Not only the European Central Bank (ECB) but also the European Commission (EC) acted with determination and unprecedented speed, delivering a clear message of confidence to financial markets.
ECB Is Here to Close the Spreads Anyways
One of the things Christine Lagarde, the ECB President, will remain in financial markets’ history is her remarks that the ECB is not here to close the spreads. At the time of this remark, pre-COVID-19, the markets took it as a lack of experience and a terrible message to send to financial markets.
Regardless of how the ECB tried to downplay it later, it sent the Euro lower, with the EURUSD rate falling below 1.08 at that point in time. However, what followed vindicated Lagarde and put her on top of the list as one of the most pro-active central bankers during the pandemic.
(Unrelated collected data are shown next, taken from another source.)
Lemma spaced_step o maxTTL c c' : 0 <= gap o → step o maxTTL c c' → spaced o maxTTL c → spaced o maxTTL c'.
Proof.
  intros Hgap Hstep Hsp. destruct Hstep.
  - apply (spaced_frame o maxTTL c); try done.
    + intros owner started H'. destruct (sp_login _ _ _ Hsp owner started H') as (? & ? & ?). cbn. repeat split; [done..|lia].
    + intros now H'. specialize (sp_due _ _ _ Hsp now H'). cbn. lia.
  - destruct (same_times_acquire _ _ _ _ _ H0). by eapply spaced_phase.
  - destruct (same_times_acquire _ _ _ _ _ H0). by eapply spaced_phase.
  - by eapply spaced_phase.
  - destruct (same_times_done i accessor (session_expiry (hl_hardExpiry l) started ttl) (cl_set c)). by eapply spaced_phase.
  - destruct (same_times_done i [] 0 (cl_set c)). by eapply spaced_phase.
  - destruct (same_times_done i [] 0 (cl_set c)). by eapply spaced_phase.
  - by eapply spaced_phase.
  - by eapply spaced_phase.
  - by eapply spaced_phase.
  - by eapply spaced_phase.
  - apply (spaced_frame o maxTTL c); try done; [|apply (sp_due _ _ _ Hsp)].
    intros owner started Hl. assert (Hno : logging_in c owner started ∨ (owner = Some n ∧ started = cl_now c)).
    { destruct owner as [m|]; [|by left]. destruct Hl as [pol Hl]. apply phase_insert in Hl as [[-> [= _ ->]]|[? Hl]]; [by right|left; by exists pol]. }
    destruct Hno as [Hno|[-> ->]]; [by apply (no_login_unlocked _ _ _ Hsp) in Hno|]. split; [done|]. split; [|done]. by apply (denial_older o maxTTL c i).
  - by apply (spaced_unlock o maxTTL c n policy started).
  - destruct (spaced_unlock o maxTTL c n policy started (Retry policy) H I Hsp) as [Hu1 Hu2].
    destruct (sp_login _ _ _ Hsp (Some n) started ltac:(by exists policy)) as (_ & Hold & Hle).
    by apply (spaced_rotate o maxTTL (set_phase n (Retry policy) (set_tick None (cl_tick c) c)) i l started).
  - eapply spaced_phase; try done. apply same_times_forget.
  - destruct (same_times_idle _ _ _ _ H0). by eapply spaced_phase.
  - destruct (same_times_idle _ _ _ _ H0). by eapply spaced_phase.
  - eapply spaced_phase; try done; destruct result, retries; done.
  - destruct (same_times_renew i now leaseDuration (cl_set c)). apply (spaced_frame o maxTTL c); try done.
    + cbn. by rewrite H4.
    + apply (sp_login _ _ _ Hsp).
    + apply (sp_due _ _ _ Hsp).
  - apply (spaced_frame o maxTTL c); try done.
    + by rewrite H.
    + intros [m|] started Hl; [|done]. by apply (sp_login _ _ _ Hsp (Some m)).
    + by intros ? [= <-].
  - apply (spaced_frame o maxTTL c); try done.
    + by rewrite H.
    + intros [m|] started Hl; [by destruct (no_login_unlocked _ _ _ Hsp H0 (Some m) started)|]. injection Hl as <-. split; [done|]. split; [|done]. by apply (due_older o maxTTL c now).
  - apply (spaced_frame o maxTTL c); try done.
    + by rewrite H.
    + intros [m|] started Hl; [by destruct (no_login_unlocked _ _ _ Hsp H0 (Some m) started)|done].
  - by apply (spaced_unlock_tick o maxTTL c started).
  - destruct (spaced_unlock_tick o maxTTL c started H Hsp) as [H2' H3']. destruct (sp_login _ _ _ Hsp None started H) as (_ & Hold & Hle).
    assert (Hs : spaced o maxTTL (set_logins (rotate i l (cl_set c)) (set_tick None TickIdle c))) by (by apply (spaced_rotate o maxTTL (set_tick None TickIdle c) i l started)).
    by destruct Hs.
  - destruct (same_times_drain _ _ _ H1) as [Hh Hc]. apply (spaced_frame o maxTTL c); try done.
    + cbn. by rewrite Hh.
    + intros owner started Hl. destruct (sp_login _ _ _ Hsp owner started) as (? & ? & ?); [|done].
      destruct owner as [m|]; [|done]. destruct Hl as [pol Hl]. apply phase_insert in Hl as [[-> ?]|[? Hl]]; [done|by exists pol].
Qed.

Lemma reachable_spaced o maxTTL c : 0 <= gap o → reachable o maxTTL c → spaced o maxTTL c.
Proof.
  intros Hgap. induction 1 as [now l (token & ttl & lease & -> & Httl & _) Hm|c c' _ IH Hs]; [|by eapply spaced_step].
  split; cbn.
  - intros i j l x Ei Ej Hne. apply lookup_singleton_Some in Ei as [<- _]. by apply lookup_singleton_Some in Ej as [<- _].
  - intros i l E. apply lookup_singleton_Some in E as [<- <-]. cbn. lia.
  - intros k [= <-]. eexists. rewrite lookup_singleton_eq. split; [done|]. intros i x E. by apply lookup_singleton_Some in E as [<- <-].
  - eauto.
  - intros [m|] t H; [|done]. by destruct H as [? H].
  - done.
Qed.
The ECB launched the PEPP (asset purchasing program to help relieve the pandemic economic recession), whilst the commission launched the Recovery Fund – all the capital committed exceeding €1.5 trillion, a staggering amount by all standards.
No one believed this was possible in such short notice, especially in Europe, with its leaders known for their long decision-making process.
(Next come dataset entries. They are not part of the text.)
(** One [body.Read]: the bytes to write, what is held back, the total; or the
    outcome that ends the copy. *)
Definition screen_read (data pending : bytes) (total : Z) : result bytes (bytes * bytes * Z) :=
  if bool_decide (data = []) then Ok ([], pending, total)
  else
    let total := total + Z.of_nat (length data) in
    if limit <? total then Err #"response_too_large"
    else
      let pending := pending ++ data in
      if containsSecret pending needles then Err #"secret_echo"
      else let release := (length pending - partialSuffix pending needles)%nat in Ok (take release pending, drop release pending, total).

(** [writes] answers [w.Write], as long as it lasts; a write that fails may
    have reached the worker.  With no reads left the copy is still waiting. *)
Fixpoint screenedCopy (reads : list (bytes * read_err)) (writes : list bool) (pending : bytes) (total : Z) : bytes * option bytes :=
  match reads with
  | [] => ([], None)
  | (data, err) :: reads =>
      match screen_read data pending total with
      | Err outcome => ([], Some outcome)
      | Ok (out, pending, total) =>
          let written := if bool_decide (out = []) then (true, writes) else match writes with [] => (true, []) | w :: writes => (w, writes) end in
          if negb (fst written) then (out, Some #"client_gone")
          else match err with
               | ReadEOF => (out ++ pending, Some (match snd written with false :: _ => #"client_gone" | _ => #"completed" end))
               | ReadFailed => (out, Some #"upstream_error")
               | ReadOk => let '(rest, outcome) := screenedCopy reads (snd written) pending total in (out ++ rest, outcome)
               end
      end
  end.
End Screen.

(** ** Paths *)

Definition placeholderMarker : bytes := #"__vault_".
Definition containsPlaceholder (s : bytes) : bool := Contains s placeholderMarker.

Definition unsafePath (path : bytes) : bool :=
  if bool_decide (path = []) || negb (HasPrefix path #"/") || Contains path placeholderMarker || ContainsAny path [x5c; x3b] || Contains path #"//" then true
  else existsb (λ segment, bool_decide (segment = #".") || HasPrefix segment #"..") (Split path x2f).
Lemma listed_sent (names : list bytes) name vs : map CanonicalHeaderKey names = names → keep_headers names r !! name = Some vs →
  ∃ name', (name', vs) ∈ hr_Header r ∧ (name = name' ∨ name = CanonicalHeaderKey name') ∧ bool_decide (name' ∈ names) = true.
Proof using Type.
  intros Hn E. destruct (keep_headers_spec _ _ _ _ E) as (n & Hin & -> & Hr). exists (CanonicalHeaderKey n). split; [done|]. split; [by left|].
  apply bool_decide_eq_true. rewrite <- Hn. apply list_elem_of_In, List.in_map. by apply list_elem_of_In.
Qed.

(** ** The handlers *)

Ltac walk :=
  repeat first
    [ apply hd_deny
    | match goal with |- handled _ _ _ (if ?b then _ else _) => destruct b eqn:? end
    | match goal with |- handled _ _ _ (match ?x with _ => _ end) => destruct x eqn:? end ].

Lemma unsafe_false (a b c : bool) : a || b || c = false → a = false ∧ b = false ∧ c = false.
Proof using Type. by destruct a, b, c. Qed.

Lemma invalidate_local (resp : Response) : Forall local [Invalidate].
Proof using Type. by repeat constructor. Qed.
The result? The spreads tightened, improving the borrowing conditions for the European Union members.
What is even more impressive is the aggressiveness of the ECB easing. This is a central bank that keeps the deposit facility (one of the three interest rates it sets every six weeks) into negative territory for a few years now. Yet, it found resources to further accommodate monetary conditions during the pandemic.
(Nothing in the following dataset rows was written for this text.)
(* ===== verification/MitmStrict.v ===== *)
(** * Strict requests without a catalog ([internal/mitm/strict.go])

    [forwardStrict] sends a bodiless read whose only secrets stand in
    [Authorization] or [X-Api-Key], where a placeholder of the matched service
    stood; the response is read whole and searched before a byte of it is
    written.  As in [MitmAdapter] a handler gives its effects in order.  The slot
    the limiter grants is held until the handler returns. *)

From S2P Require Import Prelude GoString GoRegexp GoUrl GoNet BrokerAuth BrokerMatch BrokerConfig BrokerInject BrokerCore ProxySession MitmScreen MitmAdapter RequestAudit Substitute MitmTheorems.

Definition strictResponseLimit : Z := Z.shiftl 1 20.

(** [^__vault_[A-Z][A-Z0-9_]*__$] *)
Definition strictPlaceholder : regex :=
  RSeq (RStr #"__vault_") (RSeq (RCls is_upper) (RSeq (RStar (RCls (λ c, is_upper c || is_digit c || (c =? 95)))) (RStr #"__"))).

(** The caller, as the tunnel resolved it. *)
Record StrictScope := { ts_VaultID : bytes; ts_Caller : CatalogScope }.

(** A request has a transfer encoding when its length is not known, -1. *)
Record strict_request := { sq_Request : hrequest; sq_ForceQuery : bool }.

Record strict_response := { tr_Response : Response; tr_Trailer : header_list; tr_Uncompressed : bool }.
In fact, the ECB’s balance sheet increased more than the Fed’s balance sheet during the coronavirus pandemic.
The result? The markets understood the signs of confidence delivered from Europe and sent the Euro higher across the dashboard, while the spreads shrank considerably.
Still, one piece of the puzzle remains, at least for the currency traders. With the ECB exceeding the Fed in its easing efforts, why does the Euro appreciate and not the other way around?
It may be that the US elections in November will offer the answer to this question. Until then, the Euro benefits from investors’ trust.